DescriptionTrauma is the leading cause of mortality in children and young adults. The initial resuscitation of injured patients is critical for identifying and managing life-threatening injuries. Despite the use of a standardized protocol, errors remain frequent during this initial evaluation. Computerized decision support has been proposed as a method for reducing errors in this setting. Medical activities are considered as key components of the clinical workflows. Automatic activity recognition during trauma resuscitation is necessary to be studied to generate the computerized decision for the next step and analyze the errors after the resuscitation. Video understanding developed rapidly these years due to the success of using deep learning methods in computer vision tasks. Our work, video-based activity recognition during clinical, is important because videos contain rich texture features for recognizing activities during clinical.
We first present medical phase recognition during trauma resuscitation. Each Medical phase can be considered as a sequence of activities, which represents the progress of current resuscitation. Based on the protocal of the Advanced Trauma Life Support (ATLS), each trauma resuscitation case can be divided into five phases in sequential. The pre-arrival phase is focused on preparation for the patient, the primary survey for identifying and managing life-threatening injuries, the secondary survey phase for identifying additional injuries that need management, the post-secondary phases for initiating additional injury management, and the patient-departure phase for identifying the patient leaves the room. Identification of phases aids in the determination of errors in the type and order of activities. Decision support in this domain should reflect the priorities of each phase. Knowledge of the current phases aids in the prioritization of required activities based on the underlying goals in each. We used depth videos recorded using a Kinect-v2 as input to preserve the privacy of the patients and providers. We also introduced a reduced long-term operation (RLO) method for modeling long-term video context and a progress gate (PG) method to distinguish visually similar phases using video progress.
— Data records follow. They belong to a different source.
(** * SalesIQ: a shallow embedding of the transcript view and of the
    application controller, with the properties of its specification.

    Strings are modelled as Stdlib [string]s read as sequences of ASCII
    code units: [toLowerCase], [toUpperCase] and [trim] are modelled on
    their ASCII part.  JavaScript numbers are modelled as exact rationals
    extended with the infinities and NaN ([jsnum]); double rounding and
    overflow are not modelled. *)

From Stdlib Require Import String Ascii List ZArith QArith Bool Lia Sorting.Sorted.
From Stdlib Require Import Numbers.DecimalString.
Import ListNotations.

Open Scope string_scope.
Open Scope list_scope.

(* ------------------------------------------------------------------ *)
(** ** JavaScript strings *)

Module JsString.

Definition code (c : ascii) : nat := nat_of_ascii c.

(** WhiteSpace and LineTerminator code units of the ASCII range
    (TAB, LF, VT, FF, CR, SP). *)
Definition is_ws (c : ascii) : bool :=
  ((9 <=? code c) && (code c <=? 13))%nat || (code c =? 32)%nat.

Fixpoint drop_ws (l : list ascii) : list ascii :=
  match l with
  | c :: r => if is_ws c then drop_ws r else l
  | [] => []
  end.

Definition trim_l (l : list ascii) : list ascii := rev (drop_ws (rev (drop_ws l))).

(** [String.prototype.trim] *)
Definition trim (s : string) : string :=
  string_of_list_ascii (trim_l (list_ascii_of_string s)).

(** [toLowerCase] / [toUpperCase] on one code unit. *)
Definition lower_c (c : ascii) : ascii :=
  if ((65 <=? code c) && (code c <=? 90))%nat then ascii_of_nat (code c + 32) else c.

Fixpoint toLowerCase (s : string) : string :=
  match s with
  | EmptyString => EmptyString
  | String c r => String (lower_c c) (toLowerCase r)
  end.

(** [s.startsWith(p)] *)
Fixpoint startsWith (s p : string) {struct p} : bool :=
  match p, s with
  | EmptyString, _ => true
  | String c p', String d s' => Ascii.eqb c d && startsWith s' p'
  | String _ _, EmptyString => false
  end.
We next present a medical activity recognition system during trauma resuscitation. Different with phases recognition, using depth videos failed to recognize activities during trauma resuscitation. Recognizing activities require detail texture features from RGB videos. In order to use the texture features provided by RGB videos as well as preserve patient and provider privacy, we feed the RGB videos into a inflated 3D convolution (i3D) network pre-trained with a public activity recognition dataset and store the pre-computed features for fine tuning. Although fine tuning the network using pre-computed features might cause a performance gap compare to end-to-end training, the system is privacy preserving because the 3D convolution filters contain nonlinear operations that are irreversible. We evaluated the system on five medical activities that were most frequently performed during trauma resuscitation.
Multi-label activity recognition is designed for recognizing multiple activities that are performed simultaneously or sequentially in each video. Multi-label activity recognition is an understudied field but has more general real-world use cases. Most of the recent multi-label activity recognition methods are derived from structures for single activities that generate a shared feature vector and apply sigmoid as the output activation function. Although these methods are able to provide multi-label outputs, the shared feature vector is not designed for multi-label activities and ignore the correlations between activities. Activities during trauma resuscitation are also multi-label activities. We then present an approach to multi-label activity recognition that extracts independent feature descriptors for each activity and learns activity correlations. This structure can be trained end-to-end and plugged into any existing network structures for video classification. We evaluated the introduced structure on our trauma resuscitation data and show more than 5% mAP score improvement over the baseline. We also evaluated our method and outperform the state-of-the-art on four public multi-label activity recognition datasets, which shows the generalizability of our method.
Transformer is first proposed for NLP tasks and recently adopted for computer vision task due to its ability for modeling long-range feature dependencies. We finally present Video Transformer (VidTr) that extends the ViT, a pure transformer-based image classification network, to a video classification network to perform spatio-temporal modeling from raw pixels (without convolutions). We also applied separable-attention, which reduces the memory cost by 3.3 × while keeping the same performance. To further compact the model, we propose the standard deviation based topK pooling attention, which reduces the computation by dropping non-informative features. Our system further improved by 3% mAP for trauma activity recognition by using our proposed VidTr as backbone due to the better modeling of long-term spatio-temporal features. To show generalizability of the proposed VidTr, we also show that VidTr achieves state-of-the-art performance on five commonly used dataset with lower computational requirement, showing both the efficiency and effectiveness of our design.